The Spanish Zone surrounded the ports of Ceuta and Melilla, which Spain had held for centuries, and included the iron mines of the Rif Mountains. The Spanish selected Tétouan for their capital. As in the French Zone, European-staffed departments were created, while the rural districts were administered by interventores, corresponding to the French contrôleurs civils. The first area to be occupied was on the plain, facing the Atlantic, that included the towns of Larache, Ksar el-Kebir, and Asilah. That area was the stronghold of the former Moroccan governor Aḥmad al-Raisūnī (Raisūlī), who was half patriot and half brigand. The Spanish government found it difficult to tolerate his independence; in March 1913 al-Raisūnī retired into a refuge in the mountains, where he remained until his capture 12 years later by another Moroccan leader, Abd el-Krim.

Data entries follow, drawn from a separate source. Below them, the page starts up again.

(** * ProxyNest: the assignment and lifecycle engine of [proxynest.py]

    A shallow embedding of the [ProxyManagement] class and of the one
    route of [API.py] that bypasses it, followed by the properties of its
    lease bookkeeping.

    Conventions of the embedding.
    - A [datetime] is an integer number of milliseconds since the epoch,
      in UTC (the resolution of a stored BSON date); [timedelta(minutes=n)]
      is [n * 60000].  The readings of the two clocks the code consults
      (Python's [datetime.now] and the server clock of [$currentDate]) are
      parameters of the operations.
    - A BSON document keeps its fields in order, and so does a Python
      dict: the lease mapping [instance_ids] is an association list.
    - A collection is the list of its documents in natural order;
      [find_one] and [update_one] act on the first match.
    - Python exceptions and HTTP errors are results of a small state and
      exception monad over the manager object [self]; writes made before
      an exception is raised stay in the state.
    - Every [await] on the store is one monadic step, so the steps of an
      operation can be run on different states where interleaving with
      another writer matters. *)

From Stdlib Require Import ZArith String Ascii List Bool Lia.
From stdpp Require Import base decidable option list strings gmap.

Open Scope string_scope.
Open Scope list_scope.
Open Scope Z_scope.

(** ** Values stored in documents *)

Definition oid := N.
Bind Scope N_scope with oid.

(** A field of a document that Python may read as absent, [None] or a
    value. *)
Inductive field (A : Type) : Type :=
| Missing
| Null
| Value (a : A).
Arguments Missing {A}.
Arguments Null {A}.
Arguments Value {A} a.

Global Instance field_eq_dec {A} `{EqDecision A} : EqDecision (field A).
Proof. solve_decision. Defined.

Definition timedelta_minutes (n : Z) : Z := n * 60000.

(** *** Python dicts / BSON sub-documents as ordered association lists *)

Section dict.
Context {V : Type}.

Fixpoint dict_get (k : string) (d : list (string * V)) : option V :=
  match d with
  | [] => None
  | (k', v) :: d' => if decide (k' = k) then Some v else dict_get k d'
  end.

(** [d[k] = v]: overwrite in place, or append a new last entry. *)
Fixpoint dict_set (k : string) (v : V) (d : list (string * V)) : list (string * V) :=
  match d with
  | [] => [(k, v)]
  | (k', v') :: d' =>
      if decide (k' = k) then (k, v) :: d' else (k', v') :: dict_set k v d'
  end.

(** Removal of the entry of a key, the other entries keeping their order. *)
Definition dict_del (k : string) (d : list (string * V)) : list (string * V) :=
  filter (λ e, e.1 ≠ k) d.

Definition dict_keys (d : list (string * V)) : list string := d.*1.
End dict.
(** The [switch eventType.Type]: the event, or [nil]. *)
Definition decodeEvent (data : RawMessage) (ty : Z) : option BaseEvent :=
  if bool_decide (ty = 2) then EvAgentLost <$> decodeAgentLost data
  else if bool_decide (ty = 3) then EvDiskReadonly <$> decodeDiskReadonly data
  else if bool_decide (ty = 6) then EvDiskFull <$> decodeDiskFull data
  else if bool_decide (ty = 7) then EvCorefile <$> decodeCorefile data
  else if bool_decide (ty = 8) then EvPingLost <$> decodePingLost data
  else if bool_decide (ty = 9) then EvOOM <$> decodeOOM data
  else None.

Definition parseSystemEvent (data : RawMessage) : list EventRecord :=
  match decodeType data with
  | None => []
  | Some ty =>
      match decodeEvent data ty with
      | None => []
      | Some event => Flat event
      end
  end.
End Parse.

(** The event name that goes with a type code. *)
Definition name_of_type (ty : Z) : option string :=
  if bool_decide (ty = 2) then Some "agent_lost"
  else if bool_decide (ty = 3) then Some "disk_readonly"
  else if bool_decide (ty = 6) then Some "disk_full"
  else if bool_decide (ty = 7) then Some "corefile"
  else if bool_decide (ty = 8) then Some "ping_lost"
  else if bool_decide (ty = 9) then Some "oom"
  else None.

(** How many records an event flattens to. *)
Definition record_count (event : BaseEvent) : nat :=
  match event with
  | EvAgentLost e => length (AgentHosts e)
  | EvDiskReadonly e => length (Ro e)
  | EvPingLost e => length (PingHosts e)
  | EvDiskFull _ | EvCorefile _ | EvOOM _ => 1
  end.

(** ** Properties *)

Lemma host_dimensions_lookup (cloud : Z) (ip : string) :
  host_dimensions cloud ip !! "bk_target_cloud_id" = Some (conv_String cloud)
  /\ host_dimensions cloud ip !! "bk_cloud_id" = Some (conv_String cloud)
  /\ host_dimensions cloud ip !! "bk_target_ip" = Some ip
  /\ host_dimensions cloud ip !! "ip" = Some ip.
Proof.
  (* the keys are literals: each lookup computes *)
  unfold host_dimensions. by repeat split.
Qed.

(** A set of dimensions that names the host [cloud], [ip] in both
    spellings. *)
Definition names_host (dims : gmap string string) (cloud : Z) (ip : string)
  : Prop :=
  dims !! "bk_target_cloud_id" = Some (conv_String cloud)
  /\ dims !! "bk_cloud_id" = Some (conv_String cloud)
  /\ dims !! "bk_target_ip" = Some ip
  /\ dims !! "ip" = Some ip.

(* the keys of the dimensions are literals: each lookup computes *)
Ltac names_host_tac := by repeat split.

(** [cloud:ip] is never the empty string. *)
Lemma cloud_ip_nonempty (cloud : Z) (ip : string) : cloud_ip cloud ip <> "".
Proof.
  unfold cloud_ip. destruct (pretty cloud) as [| a rest]; discriminate.
Qed.

(** The target a record of [event] is to carry, given its dimensions and
    the host [cloud], [ip] they name: empty for the host of an agent-lost
    event whose agent id is empty, [cloud:ip] otherwise. *)
Definition expected_target (event : BaseEvent) (dims : gmap string string)
    (cloud : Z) (ip : string) : string :=
  match event with
  | EvAgentLost _ =>
      if bool_decide (dims !! "bk_agent_id" = Some "") then ""
      else cloud_ip cloud ip
  | _ => cloud_ip cloud ip
  end.
(* ===== verification/Prelude.v ===== *)
(** * redeluge: a verification library for the Web UI

    redeluge is a BitTorrent daemon with a web server, both in Rust, and the
    interface Deluge had for it in the browser, in JavaScript
    ([src/crates/redeluge-web/assets/js]).  This development models the
    interface: its own code ([deluge-all/], below without a path) and the parts
    of ExtJS ([extjs/ext-all-debug.js], "Ext" below) its state rests on, with
    pieces of the server and of the daemon where a theorem is about both ends.

    ** How the parts interact

    [UI] asks the server every two seconds for the list of torrents, by a call
    of [RpcClient]; the answer, the whole list or a difference, is folded into
    what [TorrentGrid] holds and drawn through an Ext store; the filters the
    question carries are those of the [Sidebar], the fields those [Deluge.Keys]
    makes of the columns shown.  [OptionsManager] and [MultiOptionsManager] sit
    between a form and the options it edits.  [EventsManager] asks for the
    server's events in a loop and fires them.  The windows ask and are answered
    on their own.

    ** The files

    - [Prelude]: JavaScript objects as lists of properties, runs of machines.
    - [JsNum], [JsString], [JsValue]: numbers (binary64, [SpecFloat]), strings
      (code units below 256), primitive values, conversions and comparisons;
      [Integers]: the arithmetic and the texts of whole numbers, exact.
    - [ExtCore]: [Ext.apply], [Ext.each], ... and what [Deluge.js] adds.
    - [Fields] (Ext and Spinner fields, [DurationField.js]): what a field holds;
      [Settings]: settings as dictionaries and the class of what keeps them, with
      the pages of the preferences as machines over it; [Forms]: forms built
      from a table, with the class of windows that fill one.
    - [OptionsManager] ([OptionsManager.js]), [MultiOptionsManager]
      ([MultiOptionsManager.js]), [Formatters] ([Formatters.js]).
    - [Collection] (Ext MixedCollection), [SortTypes] (Ext sort types, field
      types, [data/SortTypes.js]), [Store] (Ext Record and Store).
    - [TorrentGrid] and [GridColumns] ([TorrentGrid.js], [Keys.js],
      [grid/BufferView.js]): the list, and its columns and keys.
    - [UI] ([UI.js]): the polling loop with its timers; [Poll]: the loop and
      the list together; [Delta]: the server's differences
      ([json_api.rs], [state.rs]), the network between, and the list.
    - [Sidebar] ([FilterPanel.js], [Sidebar.js], Ext DataView).
    - [EventsManager] ([EventsManager.js], Ext Event), [Client] ([Client.js]).
    - [CreateTorrent] ([CreateTorrentWindow.js]), [Files]
      ([details/FilesTab.js], Ext tree nodes), [ConnectionManager]
      ([ConnectionManager.js], and [web_get_host_status] of [json_api.rs]).
    - [AddTorrent] ([add/AddWindow.js], [add/OptionsPanel.js],
      [add/FilesTab.js], [add/UrlWindow.js]) and [FreeSpace]
      ([add/OptionsTab.js]): what is added, with the files chosen.
    - [DaemonConfig] (Ext.util.JSON, [config.rs] and [core.set_config] of the
      daemon): how what is sent is written down, and what the daemon takes of it.
    - [Preferences] ([preferences/PreferencesWindow.js], and the port of
      [prefs.rs]): what is edited, sent and committed, and the port the daemon
      listens on then.
    - [PreferencePages] ([preferences/DownloadsPage.js], [QueuePage.js],
      [SchedulerPage.js], [BlocklistPage.js], [OtherPage.js],
      [NotificationsPage.js]; [countrydb.rs] for one theorem): the settings that
      pages read and write themselves, as instances of [Settings].
    - [LabelSettings] ([LabelSettingsWindow.js]) and [TrackerSettings]
      ([TrackerSettingsWindow.js]): two instances of [Forms]; [Sweep] in the
      second is what the daemon decides once a minute under a tracker's rules
      ([features/tracker.rs], [features/mod.rs], [features/label.rs],
      [core.rs]), which the preview of the window foretells.
    - [Details] ([details/OptionsTab.js], [details/PeersTab.js],
      [details/DetailsTab.js]): the tabs of the torrent selected;
      [DetailsPanel] ([details/DetailsPanel.js], [details/StatusTab.js], Ext
      RowSelectionModel): the panel that tells the tabs what to show, and the
      tab of the status; [DetailsScreen]: the panel and its five tabs as one
      machine, with the answers each waits for.
    - [Register] ([core.rs], [features/label.rs] of the daemon): the labels that
      exist and the torrents in them, which [LabelsPage]
      ([preferences/LabelsPage.js]) and the menu of labels in [Menus] are run
      against; [Menus] also has what the items of a torrent's menu ask
      ([Menus.js]), [Toolbar.js], [RemoveWindow.js] and [MoveStorage.js].
    - [Selection] (Ext RowSelectionModel and [Store.find]): a grid of one
      selected row, as the pages and windows with a list use it.
    - [ListPages] ([preferences/AutoAddPage.js], [preferences/RssPage.js]):
      watched folders and feeds, as instances of [Settings].
    - [Watching]: the class of windows that ask again while they are shown, with
      its instances [TrackerInfo] ([TrackerInfoWindow.js]) and [Ledgers]
      ([ActivityWindow.js], [PeersWindow.js]).
    - [EditTrackers] ([EditTrackersWindow.js], [EditTrackerWindow.js],
      [AddTrackerWindow.js]): the trackers of a torrent, by their tiers or by the
      header clicked last.
    - [StatusBar] ([Statusbar.js], [StatusbarMenu.js], [OtherLimitWindow.js]): the bar, and its menus of limits.
    - [Connections] ([AddConnectionWindow.js], [EditConnectionWindow.js], and the
      hosts and pins of [json_api.rs]): the windows of a host with the server.
    - [InterfacePage] ([preferences/InterfacePage.js], the web settings of
      [json_api.rs] and [routes.rs], and [preferences/IdentityPage.js]): the
      settings of the interface itself, and what the swarm is told.
    - [Login] ([LoginWindow.js], with [auth.rs] and the calls of [auth] in
      [json_api.rs]): the window, the browser's cookie and the server's sessions
      as one machine, and the server alone under any requests.

    Each component is a Module with its state as a Record, one definition per
    handler, and where it has timers or calls a [step] on events: a timer going
    off, a call answered or lost, a click.  A handler answers the new state and
    what it does outside (calls, events fired, boxes); a [TypeError] is [None]
    or an output [Throw] where the state that is left matters.

    ** What is shown

    - End to end: tabs that poll hold the list the server holds
      while no more than four sessions
      poll ([Delta.tabs_hold_what_was_sent]), and what is drawn is that list
      ([Poll.list_on_screen], [Sidebar.panel_shows_what_was_sent]).
    - Loops and timers: one poll, one question, one timer at a time, and none
      that dies while it should go on ([UI.one_poll_at_a_time],
      [UI.answer_keeps_polling], [EventsManager.events_loop],
      [CreateTorrent.job_watched], [ConnectionManager.one_timer_while_shown]).
    - Edits: what is edited is what is read, for one form and for a form over
      many torrents ([OptionsManager], [MultiOptionsManager]), and what is sent
      ([AddTorrent.choices_are_sent], [Preferences.apply_saves]).
    - Settings: what was read and is shown is written back as it was, through
      every field and its text ([PreferencePages.pages_write_back],
      [LabelSettings.label_settings_kept], [TrackerSettings.rules_kept],
      [Fields.duration_roundtrip]); the greyed fields follow their switches
      ([LabelSettings.switches_govern]); the schedule is always a table, of three
      states as long as no other is read ([PreferencePages.schedule_shown]); the questions about a test
      message end ([PreferencePages.test_ends]).
    - The preview of a tracker's removals is what the daemon does, but for
      torrents the rule is moving ([TrackerSettings.removal_foretold],
      [TrackerSettings.moved_not_removed]).
    - Lists: rows are what was answered last ([Details.rows_are_peers]), by the
      lemmas of [TorrentGrid]; trackers are in the order of their tiers unless a
      header was clicked, and saved as shown ([EditTrackers.trackers_in_order]);
      no tab goes on showing a torrent when none is selected, unless an answer
      comes late ([DetailsScreen.nothing_selected_nothing_shown],
      [DetailsScreen.late_status_drawn]).
    - Both ends: a label that is picked or renamed reaches its torrents in
      whatever order the daemon serves the calls ([Menus.label_reaches_all],
      [LabelsPage.rename_moves]), and is not lost when a rename is cut short
      ([LabelsPage.rename_keeps_labels]); editing a host keeps every pin
      when its calls are answered in turn ([Connections.edits_keep_pins]).
    - Sessions: nobody is served without the password
      ([Login.no_entry_without_password]), one stays logged in
      ([Login.login_lasts]) and is never left without a way in
      ([Login.never_stranded]), short of the case of
      [Login.late_answer_logs_out].
    - Calls: each answer reaches its caller ([Client.answer_reaches_caller]).
    - Trees: updating is building again, and the priorities sent are those of
      the selection ([Files]).
    - Functions: rounding, encoding, keys, sorting, round trips ([Formatters],
      [GridColumns], [Integers], [CreateTorrent.lines_roundtrip]).
    - Behaviour the code has and does not mean to: the theorems of kind error,
      and others such as [LabelSettings.early_ok_resets],
      [TrackerSettings.early_ok_defaults], [TrackerSettings.label_foretold_again],
      [Details.apply_forgets_other_edits],
      [Preferences.edit_while_applying_lost], [Poll.null_list_throws],
      [AddTorrent.removal_shares_choices], [LabelsPage.rename_unlabels],
      [Connections.pin_of_another], [Menus.rows_of_another_removed],
      [InterfacePage.config_of_page],
      [Login.change_keeps_sessions], [Login.lost_logout_strands] and [DetailsPanel.tracker_text_is_markup].

    ** Bounds and parameters

    Recursion is structural, except that [Event.fire] and [val_str] carry fuel:
    one unit per nested firing of the same event (theorems hold for any), and
    one per array of the store, which is enough because an array already on the
    way prints as nothing.  The local time zone, the clock, translations, the
    base address and the columns' widths are parameters.  Strings are code
    units below 256: every separator the code looks for is one.

    ** Not modelled

    Layout, drawing on the page and drag and drop; the prototype chain of
    objects used as dictionaries (a property such as [constructor] of a plain
    object), but for the labels of [TrackerSettings]; what the browser's console
    says; the pages of the preferences that only bind options, and the
    validation of fields; the about box and the
    other windows of one call and no state; ranges of rows selected with shift;
    the daemon and the server but for the pieces named.  [hex::decode], of a
    crate, is a parameter of [Connections]; how an object within what is sent is
    written is one of [DaemonConfig.Wire].
    Which tab is open and what is greyed out is left out of [AddTorrent]. *)

From stdpp Require Import base list strings gmap.
From Stdlib Require Import Lia ZArith.
Lemma num_str_of_Z z : Z.abs z < 2 ^ 52 -> num_str (of_Z z) = Z_str z.
Proof. intros H. unfold num_str. by rewrite num_int_of_Z. Qed.

Lemma eqb_of_Z a b : safe a -> safe b -> num_eqb (of_Z a) (of_Z b) = (a =? b).
Proof.
  intros. unfold num_eqb, SFeqb. rewrite compare_of_Z by done. unfold Z.eqb.
  destruct (Z.compare_spec a b) as [->|H1|H1].
  - by destruct b; rewrite ?Pos.eqb_refl.
  - destruct a, b; try done; symmetry; apply Pos.eqb_neq; lia.
  - destruct a, b; try done; symmetry; apply Pos.eqb_neq; lia.
Qed.

Lemma ltb_of_Z a b : safe a -> safe b -> num_ltb (of_Z a) (of_Z b) = (a <? b).
Proof.
  intros. unfold num_ltb, SFltb. rewrite compare_of_Z by done.
  unfold Z.ltb. by destruct (a ?= b).
Qed.

Lemma leb_of_Z a b : safe a -> safe b -> num_leb (of_Z a) (of_Z b) = (a <=? b).
Proof.
  intros. unfold num_leb, SFleb. rewrite compare_of_Z by done.
  unfold Z.leb. by destruct (a ?= b).
Qed.

Lemma of_Z_not_nan a : safe a -> is_nan (of_Z a) = false.
Proof. unfold safe. destruct a; intros; rewrite ?of_Z_pos, ?of_Z_neg by lia; done. Qed.

(** A number that is not [NaN] equals itself. *)
Lemma num_eqb_refl x : is_nan x = false -> num_eqb x x = true.
Proof.
  unfold num_eqb, SFeqb. destruct x as [[]|[]| |[] m e]; try done; intros _; cbn [SFcompare];
    rewrite Z.compare_refl; change (Pos.compare_cont Eq m m) with (Pos.compare m m);
    by rewrite Pos.compare_refl.
Qed.

Lemma num_eqb_nan_l x : num_eqb nan x = false.
Proof. done. Qed.

Lemma num_ltb_irrefl x : num_ltb x x = false.
Proof.
  unfold num_ltb, SFltb. destruct x as [[]|[]| |[] m e]; try done; cbn [SFcompare];
    rewrite Z.compare_refl; change (Pos.compare_cont Eq m m) with (Pos.compare m m);
    by rewrite Pos.compare_refl.
Qed.

(** ** Dividing by 1024

    A division by a power of two only moves the exponent. *)

Lemma round_even_mant s m e :
  Z.pos (digits2_pos m) = 53 -> -1000 <= e <= 900 ->
  binary_round_aux 53 1024 s (Z.pos m~0) e loc_Exact = S754_finite s m (e + 1).
Proof.
  intros Hd He. unfold binary_round_aux, shr_fexp, fexp, emin. cbn [Zdigits2 digits2_pos].
  rewrite Pos2Z.inj_succ.
  replace (Z.max (Z.succ (Z.pos (digits2_pos m)) + e - 53) (3 - 1024 - 53) - e) with 1 by lia.
  cbn [shr shr_record_of_loc iter_pos shr_1 orb shr_m loc_of_shr_record round_nearest_even Zdigits2].
  replace (Z.max (Z.pos (digits2_pos m) + (e + 1) - 53) (3 - 1024 - 53) - (e + 1)) with 0 by lia.
  cbn [shr shr_m]. rewrite (proj2 (Z.leb_le (e + 1) (1024 - 53))) by lia. done.
Qed.

Lemma num_div_1024 s m e :
  Z.pos (digits2_pos m) = 53 -> -900 <= e <= 900 ->
  num_div (S754_finite s m e) (of_Z 1024) = S754_finite s m (e - 10).
Proof.
  intros Hd He. unfold num_div.
  change (of_Z 1024) with (S754_finite false 4503599627370496 (-42)).
  cbn [SFdiv]. unfold SFdiv_core_binary, fexp, emin.
  change (Zdigits2 4503599627370496) with 53. cbn [Zdigits2]. rewrite Hd.
  replace (Z.min (Z.max (53 + e - (53 + -42) - 53) (3 - 1024 - 53)) (e - -42)) with (e - 11) by lia.
  replace (e - -42 - (e - 11)) with 53 by lia. cbv iota beta.
  assert (Hq : Z.div_eucl (Z.shiftl (Z.pos m) 53) 4503599627370496 = (Z.pos m~0, 0)).
  { rewrite Z.shiftl_mul_pow2 by lia.
    rewrite (surjective_pairing (Z.div_eucl _ _)).
    change (fst (Z.div_eucl ?a ?b)) with (a / b). change (snd (Z.div_eucl ?a ?b)) with (a mod b).
    change (2 ^ 53) with (2 * 4503599627370496). rewrite Z.mul_assoc, Z.div_mul, Z.mod_mul by lia.
    f_equal. lia. }
  rewrite Hq. cbv iota beta. change (new_location 4503599627370496 0) with loc_Exact.
  rewrite round_even_mant by lia. f_equal; [by destruct s|lia].
Qed.

(** Comparisons do not see the exponents moved together. *)
Lemma num_ltb_shift m m' e e' k :
  num_ltb (S754_finite false m (e - k)) (S754_finite false m' (e' - k)) =
  num_ltb (S754_finite false m e) (S754_finite false m' e').
Proof.
  unfold num_ltb, SFltb. cbn [SFcompare].
  replace (e - k ?= e' - k) with (e ?= e'); [done|].
  destruct (Z.compare_spec e e'); symmetry; [apply Z.compare_eq_iff|apply Z.compare_lt_iff|apply Z.compare_gt_iff]; lia.
Qed.

(** A positive integer divided by [1024 ^ k], as a double. *)
Definition int_over (p : positive) (k : Z) : num :=
  S754_finite false (int_mant p) (int_exp p - 10 * k).

Lemma int_mant_digits p : Z.pos p < 2 ^ 53 -> Z.pos (digits2_pos (int_mant p)) = 53.
Proof.
  intros H. pose proof (digits_le_53 p H). unfold int_mant.
  destruct (53 - Z.pos (digits2_pos p)) as [|k|k] eqn:E; [lia| |lia].
  rewrite iter_xO_digits. lia.
Qed.

Lemma int_exp_bounds p : Z.pos p < 2 ^ 53 -> -52 <= int_exp p <= 0.
Proof. intros H. pose proof (digits_le_53 p H). unfold int_exp. lia. Qed.

Lemma int_over_0 p : Z.pos p < 2 ^ 53 -> of_Z (Z.pos p) = int_over p 0.
Proof. intros H. rewrite of_Z_pos by done. unfold int_over. f_equal. lia. Qed.

Lemma int_over_succ p k :
  Z.pos p < 2 ^ 53 -> 0 <= k <= 10 -> num_div (int_over p k) (of_Z 1024) = int_over p (k + 1).
Proof.
  intros H Hk. pose proof (int_exp_bounds p H). unfold int_over.
  rewrite num_div_1024; [f_equal; lia|by apply int_mant_digits|lia].
Qed.

Lemma int_over_ltb p k q r :
  Z.pos p < 2 ^ 53 -> Z.pos q < 2 ^ 53 -> of_Z (Z.pos r) = int_over q k ->
  num_ltb (int_over p k) (of_Z (Z.pos r)) = (Z.pos p <? Z.pos q).
Proof.
  intros Hp Hq ->. unfold int_over. rewrite num_ltb_shift, <- !of_Z_pos by done.
  apply ltb_of_Z; unfold safe; lia.
Qed.
(** A quotient cut to [k] bits after the point, and rounded there, is cut to the
    same integer. *)
Lemma cut_quotient p q w x :
  0 <= p -> 0 < q -> q < w -> p * w / q <= x <= p * w / q + 1 -> x / w = p / q.
Proof.
  intros Hp Hq Hw Hx. pose proof (Z.div_mod p q ltac:(lia)) as Hdm. pose proof (Z.mod_pos_bound p q ltac:(lia)) as Hm.
  set (n := p / q) in *. symmetry. apply (Z.div_unique_pos x w n (x - w * n)); [|lia].
  assert (n * w <= p * w / q) by (apply Z.div_le_lower_bound; nia).
  assert (p * w / q < n * w + w - 1) by (apply Z.div_lt_upper_bound; nia). lia.
Qed.

(** The bits of a quotient of mantissas. *)
Lemma quotient_bits p q :
  let u := 53 - Z.pos (digits2_pos p) + Z.pos (digits2_pos q) in 0 <= u ->
  2 ^ 52 <= Z.pos p * 2 ^ u / Z.pos q < 2 ^ 54.
Proof.
  intros u Hu. pose proof (digits2_pos_bounds p) as [P1 P2]. pose proof (digits2_pos_bounds q) as [Q1 Q2].
  unfold u in *. set (dp := Z.pos (digits2_pos p)) in *. set (dq := Z.pos (digits2_pos q)) in *.
  split.
  - apply Z.div_le_lower_bound; [lia|]. apply (Z.le_trans _ (2 ^ dq * 2 ^ 52)); [nia|].
    rewrite <- Z.pow_add_r by lia. replace (dq + 52) with (dp - 1 + (53 - dp + dq)) by lia.
    rewrite Z.pow_add_r by lia. apply Z.mul_le_mono_nonneg_r; [apply Z.pow_nonneg; lia|done].
  - apply Z.div_lt_upper_bound; [lia|]. apply (Z.lt_le_trans _ (2 ^ dp * 2 ^ (53 - dp + dq))).
    + apply Z.mul_lt_mono_pos_r; [apply Z.pow_pos_nonneg; lia|done].
    + rewrite <- Z.pow_add_r by lia. replace (dp + (53 - dp + dq)) with (dq - 1 + 54) by lia.
      rewrite Z.pow_add_r by lia. apply Z.mul_le_mono_nonneg_r; [lia|done].
Qed.

Lemma digits_le p n : 0 <= n -> Z.pos p < 2 ^ n -> Z.pos (digits2_pos p) <= n.
Proof. intros Hn Hp. rewrite digits2_pos_log2. pose proof (proj1 (Z.log2_lt_pow2 (Z.pos p) n ltac:(lia)) Hp). lia. Qed.
(* ===== verification/Fields.v ===== *)
(** * The fields of a form

    A number with a fixed number of decimals ([Ext.form.NumberField] and the
    [Ext.ux.Spinner] on it), a box, a line of text, a choice, and
    [Deluge.DurationField], which is two numbers read as one.  What a field
    holds is what its input shows, or what it was configured with where it was
    never drawn. *)

From stdpp Require Import base list strings.
From Stdlib Require Import Lia ZArith.
From S2P Require Import Prelude JsNum JsString JsValue Integers ExtCore.

Open Scope Z_scope.

Module NumberField.

(** [decimalPrecision], the two bounds, and the value; decimals and negative
    numbers are allowed and the separator is a point everywhere. *)
Record state := mk { decimalPrecision : nat; minValue : num; maxValue : num; value : prim; disabled : bool }.

Definition with_value (f : state) (v : prim) : state :=
  mk (decimalPrecision f) (minValue f) (maxValue f) v (disabled f).
Definition setDisabled (b : bool) (f : state) : state :=
  mk (decimalPrecision f) (minValue f) (maxValue f) (value f) b.

Definition isNaN (v : prim) : bool := is_nan (to_number v).

(** [parseFloat(v)] of any value *)
Definition parseFloat (v : prim) : num := parse_float (to_str v).

(** [parseValue] *)
Definition parseValue (v : prim) : prim :=
  let value := parseFloat v in if is_nan value then PStr "" else PNum value.

(** [fixPrecision], which the spinner repeats *)
Definition fixPrecision (precision : nat) (value : prim) : prim :=
  let nan := isNaN value in
  if nan || negb (truthy value) then (if nan then PStr "" else value)
  else PNum (parse_float (to_fixed precision (parseFloat value))).

(** [getValue] *)
Definition getValue (f : state) : prim := fixPrecision (decimalPrecision f) (parseValue (value f)).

Abd el-Krim was an Amazigh and a good Arabic scholar who had a knowledge of both the Arabic and Spanish languages and ways of life. Imprisoned after World War I for his subversive activities, he later went to Ajdir in the Rif Mountains to plan an uprising. In July 1921 Abd el-Krim destroyed a Spanish force sent against him and subsequently established the Republic of the Rif, which was formally constituted as an independent state in 1923. It took a combined French and Spanish force numbering more than 250,000 troops before he was defeated. In May 1926 he surrendered to the French and was exiled.

The remainder of the period of the Spanish protectorate was relatively calm. Thus, in 1936, Gen. Francisco Franco was able to launch his attack on the Spanish Republic from Morocco and to enroll a large number of Moroccan volunteers, who served him loyally in the Spanish Civil War. Though the Spanish had fewer resources than the French, their subsequent regime was in some respects more liberal and less subject to ethnic discrimination. The language of instruction in the schools was Arabic rather than Spanish, and Moroccan students were encouraged to go to Egypt for a Muslim education. There was no attempt to set Amazigh against Arab as in the French Zone, but this might have been the result of the introduction of Muslim law by Abd el-Krim himself. After the Republic of the Rif was suppressed, there was little cooperation between the two protecting powers. Their disagreement reached a new intensity in 1953 when the French deposed and deported the sultan. The Spanish high commissioner, who had not been consulted, refused to recognize this action and continued to regard Muḥammad V as the sovereign in the Spanish Zone. Nationalists forced to leave the French area used the Spanish Zone as a refuge.

In 1956, however, the Spanish authorities were taken by surprise when the French decided to grant independence to Morocco. A corresponding agreement with the Spanish was nevertheless reached on April 7, 1956, and was marked by a visit of the sultan to Spain. The Spanish protectorate was thus brought to an end without the troubles that marked the termination of French control. With the end of the Spanish protectorate and the withdrawal of the Spanish high commissioner, the Moroccan khalīfah, and other officials from Tétouan, the city again became a quiet, provincial capital. The introduction of the Moroccan franc to replace the peseta as currency, however, caused a great rise in the cost of living in the former Spanish area, along with difficulties brought on by the introduction of French-speaking Moroccan officials. In 1958–59 these changes generated disorders in the Rif region. Tangier, too, lost much of the superficial brilliance it had developed as a separate zone. As in the former French Zone, many European and Jewish inhabitants left. The southern protectorate area of Tarfaya was handed back to Morocco in 1958, while the Spanish unconditionally gave up Ifni in 1970, hoping to gain recognition of their rights to Melilla and Ceuta.

Ceuta, on the Strait of Gibraltar, and Melilla, farther east on the Mediterranean coast, continue to be Spanish presidios on Moroccan soil, both with overwhelmingly Spanish populations. In October 1978 the United States turned over to Morocco a military base, its last in Africa, at Kenitra.